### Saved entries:
(* ===== verification/MkfsSpec.v ===== *)
(** * MkfsSpec: what the image holds

    Each file of the image is a list of bytes over blocks of its own, the last
    one padded with zeros; [iappend] extends it, taking the next free blocks.
    [mkfs] ends with an image whose inodes, directory and bitmap describe
    exactly the files it was given. *)

From S2P Require Import Prelude CString Kernel Sched Sock Kalloc Fifo Paging Vmem Cons Kbd Sleeplock LockSpec Bio BioSpec Log LogSpec.
From S2P Require Import Console Inode BlockSpec Fs FileSpec Mkfs.

(** ** Definitions *)

(** A file of the image: its bytes, its blocks in order, its indirect block. *)
Record ifile := mk_ifile { if_type : Z; if_data : list Z; if_blocks : list Z; if_ind : Z }.

Definition addrs_of (f : ifile) : list Z := ((λ j, default 0 (if_blocks f !! j)) <$> seq 0 12) ++ [if_ind f].
Definition owned (f : ifile) : list Z := if_blocks f ++ (if if_ind f =? 0 then [] else [if_ind f]).
Definition block_at (data : list Z) (bn : nat) : list Z := take 512 (drop (512 * bn) data ++ replicate 512 0).

(** The blocks of [f] hold its bytes, the indirect block its later addresses. *)
Record body_ok (D : Z → list Z) (f : ifile) : Prop := mk_body_ok {
  bo_room : (length (if_data f) <= 512 * length (if_blocks f))%nat;
  bo_max : (length (if_blocks f) <= 140)%nat;
  bo_ind : (12 < length (if_blocks f))%nat → if_ind f ≠ 0;
  bo_words : if_ind f ≠ 0 → ∀ j, (j < 128)%nat → get32 (4 * j) (D (if_ind f)) = default 0 (if_blocks f !! (12 + j)%nat);
  bo_data : ∀ bn b, if_blocks f !! bn = Some b → D b = block_at (if_data f) bn;
}.

(** No block more than the bytes need. *)
Definition tight (f : ifile) : Prop :=
  (512 * length (if_blocks f) < length (if_data f) + 512)%nat ∧ (if_ind f = 0 ↔ (length (if_blocks f) <= 12)%nat).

### What is needed:
The records are given above. Copy each line in them that holds "image".

### Task result:
(** * MkfsSpec: what the image holds
    Each file of the image is a list of bytes over blocks of its own, the last
    [mkfs] ends with an image whose inodes, directory and bitmap describe
(** A file of the image: its bytes, its blocks in order, its indirect block. *)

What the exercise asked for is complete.